A 5ª Turma Cível do Tribunal de Justiça do Distrito Federal e dos Territórios (TJDFT) manteve a condenação da empresa 99 Tecnologia Ltda. ao pagamento de indenização por danos materiais e morais a uma passageira que sofreu um acidente de trânsito durante uma corrida contratada pelo aplicativo.

De acordo com o processo, a passageira seguia para um centro médico, onde seria submetida a uma cirurgia, quando o motorista parceiro realizou uma manobra imprudente que culminou na colisão com outro veículo. O acidente provocou lesões físicas, exigiu atendimento hospitalar e impediu a realização do procedimento cirúrgico, acarretando ainda uma multa contratual de R$ 9 mil pelo cancelamento da cirurgia.

Em primeira instância, a 20ª Vara Cível de Brasília condenou a empresa ao pagamento de R$ 9 mil por danos materiais e R$ 5 mil por danos morais. Inconformada, a 99 recorreu da decisão, sustentando que atua apenas como intermediadora tecnológica entre passageiros e motoristas, razão pela qual não poderia ser responsabilizada pelos atos praticados pelo condutor.

Ao analisar o recurso, a 5ª Turma Cível rejeitou a tese da empresa. O colegiado concluiu que a plataforma integra a cadeia de fornecimento do serviço de transporte e obtém proveito econômico da atividade desempenhada pelos motoristas parceiros, circunstância que atrai a incidência do Código de Defesa do Consumidor (CDC) e o regime de responsabilidade objetiva.

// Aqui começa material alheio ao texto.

(* ===== verification/Syscall.v ===== *)
(** * kernel/sysproc.c and kernel/syscall.c: system calls

    The system calls on processes and the dispatch through the table of system
    calls. *)

From S2P Require Import Prelude State KString Spinlock Norm Printf Sched Sleeplock Kalloc Vm Proc Bio Log Fs Pipe Console File Fork Exec Sysfile.

Section Syscall.
Context `{KernelImage} `{DiskDriver}.

(** What the kernel stack holds where [ps] and [filestat] place the local
    variables they do not initialise completely. *)
Variable stack : list Z.

(** ** sysproc.c *)

Definition sys_exit : K Z :=
  n ← argint 0;
  e ← exit n;
  match (e : Empty_set) with end.

Definition sys_getpid : K Z :=
  me ← this_proc;
  p ← proc_at me;
  mret (p_pid p).

Definition sys_fork : K Z := fork.

Definition sys_wait : K Z :=
  p ← argaddr 0;
  wait p.

Definition sys_sbrk : K Z :=
  n ← argint 0;
  me ← this_proc;
  p ← proc_at me;
  let addr := p_sz p in
  r ← growproc n;
  if r <? 0 then mret (-1) else mret addr.

(** [while (ticks - ticks0 < n)]: the difference is unsigned, so [n] is converted
    to unsigned.  Each sleep uses up an action of the environment. *)
Fixpoint sys_sleep_loop (fuel : nat) (ticks0 n : Z) : K Z :=
  match fuel with
  | O => fault "sys_sleep: out of fuel"
  | S fuel =>
      ticks ← gets k_ticks;
      if u32 (ticks - ticks0) <? u32 n then
        me ← this_proc;
        k ← killed me;
        if negb (k =? 0) then
          release L_ticks;;
          mret (-1)
        else
          sleep Ch_ticks L_ticks;;
          sys_sleep_loop fuel ticks0 n
      else
        release L_ticks;;
        mret 0
  end.

Definition sys_sleep : K Z :=
  n ← argint 0;
  acquire L_ticks;;
  ticks0 ← gets k_ticks;
  env_fuel (fun fuel => sys_sleep_loop fuel ticks0 n).

Definition sys_kill : K Z :=
  pid ← argint 0;
  kill pid.

Definition sys_uptime : K Z :=
  acquire L_ticks;;
  xticks ← gets k_ticks;
  release L_ticks;;
  mret xticks.

Definition sys_ps : K Z :=
  start ← argint 0;
  count ← argint 1;
  ps stack (u8 start) (u8 count).

Definition sys_schedls : K Z :=
  schedls;;
  mret 0.

Definition sys_schedset : K Z :=
  id ← argint 0;
  schedset id;;
  mret 0.

(** ** syscall.c *)

(** The table [syscalls[]], by the numbers of syscall.h. *)
Definition syscalls : list (option (K Z)) :=
  [None; Some sys_fork; Some sys_exit; Some sys_wait; Some sys_pipe; Some sys_read; Some sys_kill; Some sys_exec;
   Some (sys_fstat stack); Some sys_chdir; Some sys_dup; Some sys_getpid; Some sys_sbrk; Some sys_sleep;
   Some sys_uptime; Some sys_open; Some sys_write; Some sys_mknod; Some sys_unlink; Some sys_link; Some sys_mkdir;
   Some sys_close; Some sys_ps; Some sys_schedls; Some sys_schedset].

Definition syscall : K unit :=
  me ← this_proc;
  a7 ← tf_get me (tf_a 7);
  let num := s32 a7 in
  match (if 0 <? num then mjoin (syscalls !! Z.to_nat num) else None) with
  | Some handler =>
      r ← handler;
      tf_set me (tf_a 0) (u64 r)
  | None =>
      p ← proc_at me;
      printf ("%d %s: unknown sys call %d" ++ NL) [PInt (p_pid p); PStr (Some (cstring (p_name p))); PInt num];;
      tf_set me (tf_a 0) (u64 (-1))
  end.

End Syscall.
Definition usertrap : K Z :=
  c ← gets k_csr;
  if r_spp c then panic "usertrap: not from user mode" else
  modify_csr (set_r_stvec kernelvec_addr);;
  me ← this_proc;
  c ← gets k_csr;
  tf_set me tf_epc (r_sepc c);;
  which_dev ←
    (if r_scause c =? 8 then
       k ← killed me;
       (if negb (k =? 0) then exit_now (-1) else mret tt);;
       epc ← tf_get me tf_epc;
       tf_set me tf_epc (u64 (epc + 4));;
       intr_on;;
       syscall stack;;
       mret 0
     else
       d ← devintr;
       if negb (d =? 0) then mret d else
       p ← proc_at me;
       printf ("usertrap(): unexpected scause %p pid=%d" ++ NL) [PPtr (r_scause c); PInt (p_pid p)];;
       printf ("            sepc=%p stval=%p" ++ NL) [PPtr (r_sepc c); PPtr (r_stval c)];;
       setkilled me;;
       mret 0);
  k ← killed me;
  (if negb (k =? 0) then exit_now (-1) else mret tt);;
  when (which_dev =? 2) (yield YIELD_TIMER);;
  usertrapret.

Definition kerneltrap : K unit :=
  c ← gets k_csr;
  if negb (r_spp c) then panic "kerneltrap: not from supervisor mode" else
  ie ← intr_get;
  if (ie : bool) then panic "kerneltrap: interrupts enabled" else
  which_dev ← devintr;
  if which_dev =? 0 then
    printf ("scause %p" ++ NL) [PPtr (r_scause c)];;
    printf ("sepc=%p stval=%p" ++ NL) [PPtr (r_sepc c); PPtr (r_stval c)];;
    panic "kerneltrap"
  else
  (if which_dev =? 2 then
     me ← myproc;
     match me with
     | None => mret tt
     | Some i =>
         i ← this_proc;
         p ← proc_at i;
         when (bool_decide (p_state p = RUNNING)) (yield YIELD_OTHER)
     end
   else mret tt);;
  modify_csr (set_r_sepc (r_sepc c));;
  modify_csr (fun r => set_r_spp (r_spp c) (set_r_spie (r_spie c) r));;
  modify (set_k_sie false).
(* ===== verification/Start.v ===== *)
(** * kernel/entry.S, start.c, kernelvec.S, swtch.S: machine-mode start and
    assembly

    The registers are those of [Trap.tstate]; the machine-mode control registers
    are the record [csrs].  [kernelvec] is split at the call of [kerneltrap], and
    what the handler does between its two halves is arbitrary. *)

From S2P Require Import Prelude State Trap.

(** ** Machine-mode registers (riscv.h) *)

Record csrs : Type := Csrs {
  mhartid : Z; mstatus : Z; mepc : Z; satp : Z; medeleg : Z; mideleg : Z; sie : Z;
  pmpaddr0 : Z; pmpcfg0 : Z; mscratch : Z; mtvec : Z; mie : Z; sip : Z }.

Record mach : Type := Mach { csr : csrs; cpu : tstate }.

Definition MSTATUS_MPP_MASK : Z := Z.shiftl 3 11.
Definition MSTATUS_MPP_S : Z := Z.shiftl 1 11.
Definition MSTATUS_MIE : Z := Z.shiftl 1 3.
Definition SIE_SEIE : Z := Z.shiftl 1 9.
Definition SIE_STIE : Z := Z.shiftl 1 5.
Definition SIE_SSIE : Z := Z.shiftl 1 1.
Definition MIE_MTIE : Z := Z.shiftl 1 7.

Definition w_mstatus (x : Z) (c : csrs) : csrs := Csrs (mhartid c) x (mepc c) (satp c) (medeleg c) (mideleg c) (sie c) (pmpaddr0 c) (pmpcfg0 c) (mscratch c) (mtvec c) (mie c) (sip c).
Definition w_mepc (x : Z) (c : csrs) : csrs := Csrs (mhartid c) (mstatus c) x (satp c) (medeleg c) (mideleg c) (sie c) (pmpaddr0 c) (pmpcfg0 c) (mscratch c) (mtvec c) (mie c) (sip c).
Definition w_satp (x : Z) (c : csrs) : csrs := Csrs (mhartid c) (mstatus c) (mepc c) x (medeleg c) (mideleg c) (sie c) (pmpaddr0 c) (pmpcfg0 c) (mscratch c) (mtvec c) (mie c) (sip c).
Definition w_medeleg (x : Z) (c : csrs) : csrs := Csrs (mhartid c) (mstatus c) (mepc c) (satp c) x (mideleg c) (sie c) (pmpaddr0 c) (pmpcfg0 c) (mscratch c) (mtvec c) (mie c) (sip c).
Definition w_mideleg (x : Z) (c : csrs) : csrs := Csrs (mhartid c) (mstatus c) (mepc c) (satp c) (medeleg c) x (sie c) (pmpaddr0 c) (pmpcfg0 c) (mscratch c) (mtvec c) (mie c) (sip c).
Definition w_sie (x : Z) (c : csrs) : csrs := Csrs (mhartid c) (mstatus c) (mepc c) (satp c) (medeleg c) (mideleg c) x (pmpaddr0 c) (pmpcfg0 c) (mscratch c) (mtvec c) (mie c) (sip c).
Definition w_pmpaddr0 (x : Z) (c : csrs) : csrs := Csrs (mhartid c) (mstatus c) (mepc c) (satp c) (medeleg c) (mideleg c) (sie c) x (pmpcfg0 c) (mscratch c) (mtvec c) (mie c) (sip c).
Definition w_pmpcfg0 (x : Z) (c : csrs) : csrs := Csrs (mhartid c) (mstatus c) (mepc c) (satp c) (medeleg c) (mideleg c) (sie c) (pmpaddr0 c) x (mscratch c) (mtvec c) (mie c) (sip c).
Definition w_mscratch (x : Z) (c : csrs) : csrs := Csrs (mhartid c) (mstatus c) (mepc c) (satp c) (medeleg c) (mideleg c) (sie c) (pmpaddr0 c) (pmpcfg0 c) x (mtvec c) (mie c) (sip c).
Definition w_mtvec (x : Z) (c : csrs) : csrs := Csrs (mhartid c) (mstatus c) (mepc c) (satp c) (medeleg c) (mideleg c) (sie c) (pmpaddr0 c) (pmpcfg0 c) (mscratch c) x (mie c) (sip c).
Definition w_mie (x : Z) (c : csrs) : csrs := Csrs (mhartid c) (mstatus c) (mepc c) (satp c) (medeleg c) (mideleg c) (sie c) (pmpaddr0 c) (pmpcfg0 c) (mscratch c) (mtvec c) x (sip c).
Definition w_sip (x : Z) (c : csrs) : csrs := Csrs (mhartid c) (mstatus c) (mepc c) (satp c) (medeleg c) (mideleg c) (sie c) (pmpaddr0 c) (pmpcfg0 c) (mscratch c) (mtvec c) (mie c) x.

Definition w_csr (f : csrs -> csrs) (s : mach) : mach := Mach (f (csr s)) (cpu s).
Definition w_cpu (f : tstate -> tstate) (s : mach) : mach := Mach (csr s) (f (cpu s)).
Definition w_mem (f : gmap Z Z -> gmap Z Z) : mach -> mach :=
  w_cpu (fun t => mkts (ts_regs t) (f (ts_mem t)) (ts_sscratch t) (ts_satp t) (ts_pc t)).
Definition w_tp (x : Z) : mach -> mach := w_cpu (set_reg tp x).
Definition memory (s : mach) : gmap Z Z := ts_mem (cpu s).

Definition CLINT : Z := 33554432.
Definition CLINT_MTIMECMP (hartid : Z) : Z := CLINT + 16384 + 8 * hartid.
Definition CLINT_MTIME : Z := CLINT + 49144.

(** ** entry.S and start.c *)

Section Start.
(** The addresses the linker gives to [stack0], [timer_scratch], [main] and
    [timervec]. *)
Context (stack0 timer_scratch main_addr timervec_addr : Z).

Definition entry (s : mach) : mach :=
  let s := w_cpu (set_reg sp stack0) s in
  let s := w_cpu (set_reg a0 4096) s in
  let s := w_cpu (set_reg a1 (mhartid (csr s))) s in
  let s := w_cpu (fun t => set_reg a1 (u64 (reg a1 t + 1)) t) s in
  let s := w_cpu (fun t => set_reg a0 (u64 (reg a0 t * reg a1 t)) t) s in
  w_cpu (fun t => set_reg sp (u64 (reg sp t + reg a0 t)) t) s.

Definition timerinit (s : mach) : mach :=
  let id := mhartid (csr s) in
  let interval := 1000000 in
  let s := w_mem (fun m => st64 m (CLINT_MTIMECMP id) (u64 (ld64 m CLINT_MTIME + interval))) s in
  let scratch := timer_scratch + 40 * id in
  let s := w_mem (fun m => st64 m (scratch + 24) (CLINT_MTIMECMP id)) s in
  let s := w_mem (fun m => st64 m (scratch + 32) interval) s in
  let s := w_csr (w_mscratch scratch) s in
  let s := w_csr (w_mtvec timervec_addr) s in
  let s := w_csr (fun c => w_mstatus (Z.lor (mstatus c) MSTATUS_MIE) c) s in
  w_csr (fun c => w_mie (Z.lor (mie c) MIE_MTIE) c) s.

(** [mret] continues at [mepc]; the mode it continues in is the field MPP of
    [mstatus]. *)
Definition mret_pc (s : mach) : mach :=
  w_cpu (fun t => mkts (ts_regs t) (ts_mem t) (ts_sscratch t) (ts_satp t) (mepc (csr s))) s.
Definition mpp (c : csrs) : Z := Z.land (Z.shiftr (mstatus c) 11) 3.

Definition start (s : mach) : mach :=
  let x := mstatus (csr s) in
  let x := andnot64 x MSTATUS_MPP_MASK in
  let x := Z.lor x MSTATUS_MPP_S in
  let s := w_csr (w_mstatus x) s in
  let s := w_csr (w_mepc main_addr) s in
  let s := w_csr (w_satp 0) s in
  let s := w_csr (w_medeleg 65535) s in
  let s := w_csr (w_mideleg 65535) s in
  let s := w_csr (fun c => w_sie (Z.lor (Z.lor (Z.lor (sie c) SIE_SEIE) SIE_STIE) SIE_SSIE) c) s in
  let s := w_csr (w_pmpaddr0 18014398509481983) s in
  let s := w_csr (w_pmpcfg0 15) s in
  let s := timerinit s in
  let s := w_tp (mhartid (csr s)) s in
  mret_pc s.
End Start.

(** ** kernelvec.S *)

(** The machine-mode timer interrupt. *)
Definition csrrw_a0 (s : mach) : mach :=
  let old := mscratch (csr s) in
  w_cpu (set_reg a0 old) (w_csr (w_mscratch (reg a0 (cpu s))) s).

Definition m_sd (r base : nat) (off : Z) (s : mach) : mach := w_mem (fun m => st64 m (reg base (cpu s) + off) (reg r (cpu s))) s.
Definition m_ld (r base : nat) (off : Z) (s : mach) : mach := w_cpu (fun t => set_reg r (ld64 (ts_mem t) (reg base t + off)) t) s.

Definition timervec (s : mach) : mach :=
  let s := csrrw_a0 s in
  let s := m_sd a1 a0 0 s in
  let s := m_sd a2 a0 8 s in
  let s := m_sd a3 a0 16 s in
  let s := m_ld a1 a0 24 s in
  let s := m_ld a2 a0 32 s in
  let s := m_ld a3 a1 0 s in
  let s := w_cpu (fun t => set_reg a3 (u64 (reg a3 t + reg a2 t)) t) s in
  let s := m_sd a3 a1 0 s in
  let s := w_cpu (set_reg a1 2) s in
  let s := w_csr (w_sip (reg a1 (cpu s))) s in
  let s := m_ld a3 a0 16 s in
  let s := m_ld a2 a0 8 s in
  let s := m_ld a1 a0 0 s in
  let s := csrrw_a0 s in
  mret_pc s.

(** The registers [kernelvec] pushes, and those it pops (all but [tp]). *)
Definition kv_saved : list (nat * Z) :=
  [(ra, 0); (sp, 8); (gp, 16); (tp, 24); (t0, 32); (t1, 40); (t2, 48); (s0, 56); (s1, 64);
   (a0, 72); (a1, 80); (a2, 88); (a3, 96); (a4, 104); (a5, 112); (a6, 120); (a7, 128);
   (s2, 136); (s3, 144); (s4, 152); (s5, 160); (s6, 168); (s7, 176); (s8, 184); (s9, 192); (s10, 200); (s11, 208);
   (t3, 216); (t4, 224); (t5, 232); (t6, 240)].
Definition kv_restored : list (nat * Z) :=
  [(ra, 0); (sp, 8); (gp, 16); (t0, 32); (t1, 40); (t2, 48); (s0, 56); (s1, 64);
   (a0, 72); (a1, 80); (a2, 88); (a3, 96); (a4, 104); (a5, 112); (a6, 120); (a7, 128);
   (s2, 136); (s3, 144); (s4, 152); (s5, 160); (s6, 168); (s7, 176); (s8, 184); (s9, 192); (s10, 200); (s11, 208);
   (t3, 216); (t4, 224); (t5, 232); (t6, 240)].
(* ===== verification/Grep.v ===== *)
(** * user/grep.c: the pattern matcher and the line filter

    The matcher runs on the strings in memory, as the C code does.  Its meaning
    is the relation [matches] between a pattern and a text; the filter is shown
    to print exactly the matching lines of its input, however the kernel cuts
    the input into pieces. *)

From S2P Require Import Prelude KString User Uprintf.

(** ** The code *)

(** [matchhere] and [matchstar] call each other; every call uses one unit of
    fuel, and the calls nested in a match number at most the length of the
    pattern plus that of the text plus one. *)
Fixpoint matchhere (fuel : nat) (m : gmap Z Z) (re text : Z) : option bool :=
  match fuel with
  | O => None
  | S fuel =>
      if m.[re] =? 0 then Some true
      else if m.[re + 1] =? 42 then matchstar fuel m (m.[re]) (re + 2) text
      else if (m.[re] =? 36) && (m.[re + 1] =? 0) then Some (m.[text] =? 0)
      else if negb (m.[text] =? 0) && ((m.[re] =? 46) || (m.[re] =? m.[text]))
      then matchhere fuel m (re + 1) (text + 1)
      else Some false
  end
with matchstar (fuel : nat) (m : gmap Z Z) (c re text : Z) : option bool :=
  match fuel with
  | O => None
  | S fuel =>
      match matchhere fuel m re text with
      | Some true => Some true
      | Some false =>
          if negb (m.[text] =? 0) && ((m.[text] =? c) || (c =? 46))
          then matchstar fuel m c re (text + 1)
          else Some false
      | None => None
      end
  end.

Definition mfuel (m : gmap Z Z) : nat := (cfuel m + cfuel m)%nat.

(** The [do ... while] of [match]. *)
Fixpoint match_loop (fuel : nat) (m : gmap Z Z) (re text : Z) : option bool :=
  match fuel with
  | O => None
  | S fuel =>
      match matchhere (mfuel m) m re text with
      | Some true => Some true
      | Some false => if m.[text] =? 0 then Some false else match_loop fuel m re (text + 1)
      | None => None
      end
  end.

Definition match_ (m : gmap Z Z) (re text : Z) : option bool :=
  if m.[re] =? 94 then matchhere (mfuel m) m (re + 1) text
  else match_loop (cfuel m) m re text.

Segundo os desembargadores, as provas reunidas nos autos — entre elas laudo pericial, boletim de ocorrência e prova emprestada de outro processo — demonstraram que o motorista admitiu ter adormecido ao volante no momento da colisão. Para o colegiado, o condutor atua em benefício da atividade econômica da plataforma, assumindo a condição de preposto para fins de responsabilização civil.

O Tribunal também entendeu que os prejuízos experimentados pela passageira extrapolaram meros dissabores cotidianos, uma vez que o acidente causou lesões físicas e inviabilizou a realização da cirurgia programada. Por esse motivo, foi mantida a indenização por danos morais fixada em R$ 5 mil.

Além de confirmar a condenação, os magistrados majoraram os honorários advocatícios para 15% sobre o valor da condenação. A decisão foi unânime.

Acesse o PJe2 e saiba mais sobre o processo:0735587-96.2025.8.07.0001

(Com informações do TJDFT)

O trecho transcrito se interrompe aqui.